Health-care facility for Sooke wins backing of CRD panel

- BILL CLEVERLEY Times Colonist bcleverley@timescolon­ist.com

Sooke Mayor Maja Tait’s call for a new primary care health-care facility in her rapidly growing community has won support from the Capital Regional District hospitals committee.

The CRD’s hospitals and housing committee decided Wednesday to recommend the Capital Region Hospital District Board, Island Health and the province support building a new health care facility in Sooke.

Tait, who has called the lack of health-care facilities in her community a crisis, said more than 4,000 of the Sooke’s area’s 16,000 residents are without a family doctor. While the community is too close to Victoria to be classified as rural, it’s geographic­ally isolated. The 30-kilometre trip to the nearest hospital in View Royal via winding Highway 14 takes at least 45 minutes by car and is especially challengin­g for those who rely on public transit.

The only X-ray facility in the community is analogue — the equivalent to a rotary phone or VCR — and operated two days a week through a private firm.

The Sooke region does not have a hospital or an urgent-care treatment facility.

A medical clinic with seven physicians operates 8 a.m. to 5 p.m.
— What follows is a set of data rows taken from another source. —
(** * libclang dependency-discovery C interface (CDependencies.cpp)

    A shallow embedding of [clang/tools/libclang/CDependencies.cpp]: the
    size-negotiated output lookup, the PCM path cache, input validation,
    the scan driver [getFullDependencies] and the two result shapes
    (v3 and v4), together with the properties the specification states
    about them.

    Effects are explicit.  Every call that leaves the translation unit
    (the scanning engine, the caller's lookup callback [MLO], the caller's
    discovery callback [MDC], the TU result handler) appends an [Event] to
    a trace; stores through the [CXString *error] out-parameter go to a
    cell of the state; behaviour the C++ leaves undefined or turns into an
    abort is an [Abnormal] outcome. *)

From Stdlib Require Import Ascii String.
From stdpp Require Import gmap strings list.

Local Open Scope string_scope.
Local Open Scope list_scope.

(** ** Data model *)

(** [clang::tooling::dependencies::ModuleID]: module name and context hash. *)
Record ModuleID := mkModuleID {
  ModuleName : string;
  ContextHash : string;
}.

#[global] Instance ModuleID_eq_dec : EqDecision ModuleID.
Proof. solve_decision. Defined.

#[global] Instance ModuleID_countable : Countable ModuleID.
Proof.
  refine (inj_countable' (fun i => (ModuleName i, ContextHash i))
                         (fun p => mkModuleID p.1 p.2) _).
  by intros [].
Defined.

(** [CXDependencyMode] and the service-side [ScanningOutputFormat] it is
    unwrapped to.  The source mentions the two formats [Make] and [Full]. *)
Inductive CXDependencyMode := CXDependencyMode_Flat | CXDependencyMode_Full.

Inductive ScanningOutputFormat := Make | Full.

#[global] Instance ScanningOutputFormat_eq_dec : EqDecision ScanningOutputFormat.
Proof. solve_decision. Defined.

Definition unwrap (Format : CXDependencyMode) : ScanningOutputFormat :=
  match Format with
  | CXDependencyMode_Flat => Make
  | CXDependencyMode_Full => Full
  end.

Inductive ModuleOutputKind :=
| ModuleFile
| DependencyFile
| DependencyTargets
| DiagnosticSerializationFile.

#[global] Instance ModuleOutputKind_eq_dec : EqDecision ModuleOutputKind.
Proof. solve_decision. Defined.

Inductive CXOutputKind :=
| CXOutputKind_ModuleFile
| CXOutputKind_Dependencies
| CXOutputKind_DependenciesTarget
| CXOutputKind_SerializedDiagnostics.

Definition wrap (MOK : ModuleOutputKind) : CXOutputKind :=
  match MOK with
  | ModuleFile => CXOutputKind_ModuleFile
  | DependencyFile => CXOutputKind_Dependencies
  | DependencyTargets => CXOutputKind_DependenciesTarget
  | DiagnosticSerializationFile => CXOutputKind_SerializedDiagnostics
  end.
Monday to Friday, with an emergency-access clinic open 2.5 hours a day, seven days a week.

But two of the community’s physicians plan to retire within four years and Sooke’s population is predicted to grow by 15 per cent, or 2,400, by 2019.

While all provincial election candidates for Sooke support improved primary health care in the community, Tait told the committee there’s no time to wait.
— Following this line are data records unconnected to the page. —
Lemma recorded_step_was_run_successfully_witness :
  In Orchestrator.Extraction
    (Orchestrator.stages
       (Orchestrator.main stop_in_validation Orchestrator.NoClick
          (started_session unit unit unit unit)))
  /\ Orchestrator.stop_during stop_in_validation Orchestrator.Extraction = false
  /\ succeeded stop_in_validation Orchestrator.Extraction.
Proof.
  destruct (recorded_step_was_run_successfully stop_in_validation
              Orchestrator.NoClick (started_session unit unit unit unit)
              Orchestrator.Extraction eq_refl) as [Hbefore|Hrun].
  - discriminate Hbefore.
  - exact Hrun.
Defined.

Lemma undisturbed_run_completes_witness :
  let r := Orchestrator.main all_succeed Orchestrator.NoClick
             (started_session unit unit unit unit) in
  Orchestrator.stages r
  = [Orchestrator.Detection; Orchestrator.Extraction;
     Orchestrator.Validation; Orchestrator.Mapping]
  /\ Orchestrator.processing_completed (Orchestrator.session r) = true.
Proof.
  destruct (undisturbed_run_completes all_succeed Orchestrator.NoClick
              (started_session unit unit unit unit) tt tt tt tt
              eq_refl eq_refl eq_refl)
    as (Hst & _ & _ & Hc & _); try reflexivity.
  - discriminate.
  - split; [exact Hst | exact Hc].
Defined.

Lemma restarted_run_crashes_or_halts_witness :
  let r := Orchestrator.main all_succeed Orchestrator.NoClick
             (Orchestrator.set_flags
                (halted_after_extraction unit unit unit unit 2.5 1.25)
                true false false) in
  Orchestrator.stages r = []
  /\ Orchestrator.exit r = Orchestrator.Crashed
  /\ ~ In Orchestrator.Mapping (Orchestrator.stages r)
  /\ Orchestrator.processing_completed (Orchestrator.session r) = false.
Proof.
  split; [reflexivity|]. split; [reflexivity|].
  destruct (restarted_run_crashes_or_halts all_succeed Orchestrator.NoClick
              (Orchestrator.set_flags
                 (halted_after_extraction unit unit unit unit 2.5 1.25)
                 true false false))
    as (_ & Hm & _ & Hc & _).
  - reflexivity.
  - reflexivity.
  - discriminate.
  - reflexivity.
  - exists 2%nat. reflexivity.
  - split; [exact Hm | exact Hc].
Defined.

Lemma interrupted_session_never_completes_witness :
  Orchestrator.processing_completed
    (after_executions
       [(all_succeed, Orchestrator.StartAgain);
        (all_succeed, Orchestrator.NoClick);
        (all_succeed, Orchestrator.NoClick)]
       (halted_after_extraction unit unit unit unit 2.5 1.25)) = false.
Proof.
  apply (interrupted_session_never_completes
           [(all_succeed, Orchestrator.StartAgain);
            (all_succeed, Orchestrator.NoClick);
            (all_succeed, Orchestrator.NoClick)]
           (halted_after_extraction unit unit unit unit 2.5 1.25)).
  - split; [reflexivity|]. split; [exists 2%nat; reflexivity|].
    intros []; reflexivity.
  - split; [reflexivity|]. split; [discriminate|].
    split; [reflexivity | exists 2%nat; reflexivity].
Defined.

Lemma extraction_runner_reports_saved_crops_witness :
  exists e,
    Pipeline.run_hexagon_extraction two_hexagons = Orchestrator.Success e
    /\ Pipeline.hexagon_count e = 2.
Proof.
  eexists. split.
  - apply (proj1 (extraction_runner_reports_saved_crops two_hexagons)).
    reflexivity.
  - vm_compute. reflexivity.
Defined.

Lemma application_completes_iff_stages_succeed_witness :
  Orchestrator.processing_completed
    (Orchestrator.session
       (Orchestrator.main
          (Pipeline.environment two_hexagons one_second never_stopped)
          Orchestrator.NoClick
          (started_session Pipeline.D Pipeline.E Pipeline.V Pipeline.M)))
  = true.
Proof.
  apply (proj1 (application_completes_iff_stages_succeed two_hexagons
                  one_second)).
  eexists. eexists. eexists.
  split; [vm_compute; reflexivity|].
  split; [vm_compute; reflexivity|].
  vm_compute. reflexivity.
Defined.

(** ** The validation runner and the files of the wrapper *)

Section ValidationRunner.

Import Orchestrator Pipeline.

Lemma take_drop (n : nat) (s : string) :
  (substring 0 n s ++ PyStr.drop n s)%string = s.
Proof.
  revert s. induction n as [|n IH]; intros [|c s]; simpl; try reflexivity.
  rewrite IH. reflexivity.
Qed.

Lemma endswith_inv (s suffix : string) :
  PyStr.endswith s suffix = true -> exists a, s = (a ++ suffix)%string.
Proof.
  unfold PyStr.endswith. intros Hs. apply andb_prop in Hs.
  destruct Hs as [_ Hs]. apply String.eqb_eq in Hs.
  exists (substring 0 (String.length s - String.length suffix) s).
  rewrite <- Hs at 2. symmetry. apply take_drop.
Qed.

Lemma drop_append_more (a b : string) (k : nat) :
  PyStr.drop (String.length a + k) (a ++ b) = PyStr.drop k b.
Proof. induction a as [|x a IH]; simpl; [reflexivity | exact IH]. Qed.

Lemma png_is_not_json (f : string) :
  PyStr.endswith f ".png" = true -> PyStr.endswith f ".json" = false.
Proof.
  intros Hpng. destruct (PyStr.endswith f ".json") eqn:Hjson; [|reflexivity].
  apply endswith_inv in Hjson. destruct Hjson as [a ->].
  unfold PyStr.endswith in Hpng. rewrite length_append in Hpng.
  replace (String.length a + String.length ".json" - String.length ".png")%nat
    with (String.length a + 1)%nat in Hpng by (simpl; lia).
  rewrite drop_append_more in Hpng. simpl in Hpng.
  rewrite andb_false_r in Hpng. discriminate.
Qed.

Lemma find_from_found (sub b a : string) :
  forall i : Z, 0 <= i -> 0 <= PyStr.find_from sub (a ++ sub ++ b) i.
Proof.
  induction a as [|x a IH]; intros i Hi.
  - cbn [append]. destruct (sub ++ b)%string eqn:Hs;
      cbn [PyStr.find_from]; rewrite <- Hs, prefix_append; exact Hi.
  - cbn [append PyStr.find_from].
    destruct (prefix sub (String x (a ++ sub ++ b))); [exact Hi|].
    apply IH. lia.
Qed.

Lemma contains_infix (sub a b : string) :
  PyStr.contains sub (a ++ sub ++ b) = true.
Proof.
  unfold PyStr.contains, PyStr.find. apply Z.leb_le.
  apply find_from_found. lia.
Qed.

Lemma find_none_app {A : Type} (f : A -> bool) (l more : list A) :
  Forall (fun x => f x = false) l -> List.find f (l ++ more) = List.find f more.
Proof.
  induction 1 as [|x l Hx _ IH]; simpl; [reflexivity|].
  rewrite Hx. exact IH.
Qed.

Lemma true_hexagons_file_name (name : string) :
  has_char "." name = false ->
  PyStr.replace ("hexagon_validation_" ++ name ++ ".json") ".json"
    "_true_hexagons.json"
  = ("hexagon_validation_" ++ name ++ "_true_hexagons.json")%string.
Proof.
  intros Hdot. unfold PyStr.replace.
  assert (Hs : PyStr.split ("hexagon_validation_" ++ name ++ ".json") ".json"
               = [("hexagon_validation_" ++ name)%string; ""%string]).
  { rewrite <- append_assoc.
    apply (split_once "." "json" ("hexagon_validation_" ++ name) "").
    - rewrite has_char_append, Hdot. reflexivity.
    - reflexivity. }
  rewrite Hs. cbn [concat]. rewrite append_assoc. reflexivity.
Qed.

(** In a folder that holds the crops of the extraction runner, for an
    image whose name has no dot and does not itself read true_hexagons,
    the validation runner succeeds exactly when the wrapper saved its two
    files, and what it hands to the mapping stage is the content of the
    file of the true hexagons; when the wrapper saved nothing it fails. *)
Theorem validation_runner_reads_true_hexagons (w : World) (e : ExtractedFolder) :
  run_hexagon_extraction w = Success e ->
  has_char "." (image_name w) = false ->
  PyStr.contains "true_hexagons"
    ("hexagon_validation_" ++ image_name w ++ ".json") = false ->
  run_hexagon_validation w e
  = match Validator.process_hexagon_folder PyStr.posix_basename
            PyStr.posix_join (json_loads w) (image_name w)
            (hexagons_folder e) (calls w) with
    | Validator.Saved results true_hexagons => Success true_hexagons
    | _ => Failure "True hexagons file not found"
    end.
Proof.
  intros He Hdot Hname.
  assert (Hpng : Forall (fun f => PyStr.contains "true_hexagons" f
                                  && PyStr.endswith f ".json" = false)
                   (hexagons_folder e)).
  { unfold run_hexagon_extraction in He.
    destruct (config_found w); [|discriminate]. injection He as <-. simpl.
    eapply Forall_impl; [|apply saved_names_end_in_png].
    intros f Hf. simpl in Hf. rewrite (png_is_not_json f Hf).
    apply andb_false_r. }
  unfold run_hexagon_validation.
  destruct (Validator.process_hexagon_folder _ _ _ _ _ _)
    as [| |results true_hexagons]; cbn [written_files map fst].
  - rewrite (find_none_app _ _ [] Hpng). reflexivity.
  - rewrite (find_none_app _ _ [] Hpng). reflexivity.
  - rewrite (find_none_app _ _ _ Hpng).
    rewrite (true_hexagons_file_name _ Hdot).
    cbn [List.find]. rewrite Hname. cbn [andb].
    assert (Hfound :
              PyStr.contains "true_hexagons"
                ("hexagon_validation_" ++ image_name w ++ "_true_hexagons.json")
              && PyStr.endswith
                   ("hexagon_validation_" ++ image_name w ++ "_true_hexagons.json")
                   ".json" = true).
    { apply andb_true_intro. split.
      - change ("hexagon_validation_" ++ image_name w ++ "_true_hexagons.json")%string
          with ("hexagon_validation_"
                  ++ image_name w ++ "_" ++ "true_hexagons" ++ ".json")%string.
        rewrite <- (append_assoc (image_name w)), <- append_assoc.
        apply contains_infix.
      - change ("hexagon_validation_" ++ image_name w ++ "_true_hexagons.json")%string
          with ("hexagon_validation_"
                  ++ image_name w ++ "_true_hexagons" ++ ".json")%string.
        rewrite <- (append_assoc (image_name w)), <- append_assoc.
        apply endswith_append. }
    rewrite Hfound. cbn [read_file]. rewrite String.eqb_refl. reflexivity.
Qed.

End ValidationRunner.

Lemma validation_runner_reads_true_hexagons_witness :
  exists e true_hexagons,
    Pipeline.run_hexagon_extraction two_hexagons = Orchestrator.Success e
    /\ Pipeline.run_hexagon_validation two_hexagons e
       = Orchestrator.Success true_hexagons
    /\ List.length true_hexagons = 2%nat.
Proof.
  destruct (Pipeline.run_hexagon_extraction two_hexagons) as [e|err] eqn:He.
  2:{ vm_compute in He. discriminate He. }
  exists e.
  pose proof (validation_runner_reads_true_hexagons two_hexagons e He
                eq_refl eq_refl) as Hv.
  vm_compute in He. injection He as <-.
  vm_compute in Hv.
  eexists. split; [reflexivity|]. split; [exact Hv | reflexivity].
Defined.

(** ** The reconciler on an empty validated set *)

Section EmptySet.

Import Orchestrator Pipeline.





End EmptySet.

(** ** The numbering of the saved artifacts *)

Section Numbering.

Import Extractor.

(** C6, as the spec states it: the N detections at or above the
    threshold are numbered 1..N.  With a first such detection half a
    pixel wide the crop is empty, its saving raises, and the call ends
    with no artifact for its two such detections. *)
Lemma narrow_survivor_ends_the_numbering :
  let survivors :=
    high_confidence_predictions (get_predictions narrow_response) 0.70 in
  let saved :=
    saved_artifacts
      (extract_hexagons (Some (rgb_image 1000 800)) (Some narrow_response)
         0.70) in
  List.length survivors = 2%nat
  /\ crop_region 1000 800 narrow_box = Some (500, 392, 500, 488)
  /\ saved = []
  /\ map number_in_name saved <> map Some (zseq 1 (List.length survivors)).
Proof.
  split; [reflexivity|]. split; [vm_compute; reflexivity|].
  split; [vm_compute; reflexivity|]. vm_compute. discriminate.
Qed.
“It’s much like Highway 14. They’re going to study it,” she said. “Then in 15 years they do another study and there’s a few short-term outcomes, like repainting the lines. That’s great but it still isn’t making the road safer, straighter or providing another access.”

Access to health care is “life or death for our residents,” Tait said.
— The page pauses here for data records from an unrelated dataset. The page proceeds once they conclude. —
(** * rag_chatbot: document ingestion and chat front end

    A shallow embedding of [ingest_pdf.py] and [app.py].

    - Python [str] values are sequences of Unicode code points: a character
      is its code point (an [N]), a string a list of characters.
    - Python [int] values are [Z].
    - Calls into the cloud SDKs, PyMuPDF, PIL and the file system are
      operations of a [Services] interface over an abstract world; every
      such call either returns a value or raises.
    - Functions with effects live in a state-and-exception monad [M]: a
      raise keeps every mutation made before it, as in Python. *)

From Stdlib Require Import List ZArith NArith Bool Lia.
From Stdlib Require Import Strings.String Strings.Ascii.
From Stdlib Require Import Numbers.DecimalString Numbers.DecimalZ Numbers.DecimalPos.
Import ListNotations.

Set Implicit Arguments.

(* ------------------------------------------------------------------ *)
(** * Python strings *)
(* ------------------------------------------------------------------ *)

Module PyStr.

Definition char := N.
Definition str := list char.

(** The code point of an ASCII character. *)
Definition chr (a : ascii) : char := N_of_ascii a.

(** A string literal of the source (ASCII only). *)
Definition lit (s : string) : str := map chr (list_ascii_of_string s).

(** [str(n)] for a Python int: optional minus sign, decimal digits, no
    leading zero, ["0"] for zero. *)
Definition str_of_int (n : Z) : str := lit (NilZero.string_of_int (Z.to_int n)).

(** Truthiness of a string: [if s:] holds for the non-empty ones. *)
Definition truthy (s : str) : bool :=
  match s with [] => false | _ :: _ => true end.

(** [a == b] on strings. *)
Definition str_eqb (a b : str) : bool :=
  if list_eq_dec N.eq_dec a b then true else false.

End PyStr.
Import PyStr.

(* ------------------------------------------------------------------ *)
(** * The fragment of [re] used by [safe_id] *)
(* ------------------------------------------------------------------ *)

Module Re.

(** An item of a bracketed set: a range [lo-hi] or one character. *)
Inductive set_item :=
| Range (lo hi : char)
| Single (c : char).

Definition item_matches (c : char) (it : set_item) : bool :=
  match it with
  | Range lo hi => (lo <=? c)%N && (c <=? hi)%N
  | Single x => (c =? x)%N
  end.

(** [[...]]: some item matches. *)
Definition in_set (items : list set_item) (c : char) : bool :=
  existsb (item_matches c) items.

(** [[^...]]: no item matches (newline included, whatever the flags). *)
Definition complement_set (items : list set_item) (c : char) : bool :=
  negb (in_set items c).

(** [re.sub(pattern, repl, text)] for a pattern that is one set: the
    matches are the single characters of [text] in the set, scanned left
    to right; each is replaced by [repl], the others are copied. *)
Fixpoint sub (matches : char -> bool) (repl text : str) : str :=
  match text with
  | [] => []
  | c :: rest => (if matches c then repl else [c]) ++ sub matches repl rest
  end.

End Re.

(* ------------------------------------------------------------------ *)
(** * Exceptions and effects *)
(* ------------------------------------------------------------------ *)

Module Py.

(** What a [raise] carries, by the class that decides which handler
    takes it. [msg] is what [str(e)] prints. *)
Inductive exn :=
| Exception (msg : str)       (* an instance of class [Exception] *)
| BaseException (msg : str)   (* [KeyboardInterrupt], [SystemExit], ... *)
| RerunException.             (* raised by [st.rerun()]; not an [Exception] *)

Inductive result (A : Type) :=
| Ok (a : A)
| Raise (e : exn).
Arguments Ok {A} a.
Arguments Raise {A} e.

(** A computation over a state [S]: it returns or raises, and in both
    cases leaves a state behind. *)
Definition M (S A : Type) : Type := S -> result A * S.

Definition ret {S A} (a : A) : M S A := fun s => (Ok a, s).

Definition raise {S A} (e : exn) : M S A := fun s => (Raise e, s).

Definition bind {S A B} (c : M S A) (k : A -> M S B) : M S B :=
  fun s =>
    match c s with
    | (Ok a, s') => k a s'
    | (Raise e, s') => (Raise e, s')
    end.

(** [try: body / except Exception as e: handler(str(e))]. Anything that
    is not an [Exception] passes through. *)
Definition try_except_Exception {S A}
    (body : M S A) (handler : str -> M S A) : M S A :=
  fun s =>
    match body s with
    | (Raise (Exception msg), s') => handler msg s'
    | other => other
    end.

(** [when b c]: an [if b:] without [else]. *)
Definition when {S} (b : bool) (c : M S unit) : M S unit :=
  if b then c else ret tt.

End Py.
Import Py.

Declare Scope py_scope.
Delimit Scope py_scope with py.
Notation "x <- c ;; k" := (bind c (fun x => k))
  (at level 61, c at next level, right associativity) : py_scope.
Notation "c ;;; k" := (bind c (fun _ => k))
  (at level 61, right associativity) : py_scope.
Open Scope py_scope.

(* ------------------------------------------------------------------ *)
(** * [ingest_pdf.py]: document keys *)
(* ------------------------------------------------------------------ *)

(** The set [a-zA-Z0-9_\-=] of the pattern in [safe_id]. *)
Definition key_set : list Re.set_item :=
  [ Re.Range (chr "a") (chr "z");
    Re.Range (chr "A") (chr "Z");
    Re.Range (chr "0") (chr "9");
    Re.Single (chr "_");
    Re.Single (chr "-");
    Re.Single (chr "=") ].

(** [safe_id(text)]: [re.sub(r"[^a-zA-Z0-9_\-=]", "_", text)]. *)
Definition safe_id (text : str) : str :=
  Re.sub (Re.complement_set key_set) (lit "_") text.

(** The characters the docstring of [safe_id] allows in a key:
    letters, digits, underscore, hyphen, equals. *)
Definition is_letter (c : char) : bool :=
  ((97 <=? c) && (c <=? 122) || (65 <=? c) && (c <=? 90))%N.

Definition is_digit (c : char) : bool := ((48 <=? c) && (c <=? 57))%N.

Definition allowed_key_char (c : char) : bool :=
  is_letter c || is_digit c || (c =? 95)%N || (c =? 45)%N || (c =? 61)%N.

(** The sanitized form of a name, in the words of the docstring: every
    character that is not allowed becomes an underscore, the allowed ones
    stay where they are. *)
Definition sanitized_form (name : str) : str :=
  map (fun c => if allowed_key_char c then c else 95%N) name.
A midwife serves the community, but several women have had to be in hospital for childbirth.

“The road can be closed, flooded shut. All those things. It’s something I hear from families and it has actually put some families off from having a child,” Tait said.

Health-related capital projects are generally funded through cost sharing in which the Capital Region Hospital District picks up 40 per cent of the cost and Island Health the rest, on behalf of the province. Operating costs are funded by Island Health.

The CRD can indicate to Island Health it supports the developmen­t of a new primary health-care facility in Sooke but it can’t act independen­tly, said CRD chief administra­tive officer Bob Lapham. The CRD needs to partner with the health authority and receive funding from the province, he said. “So it’s very much a joint process.”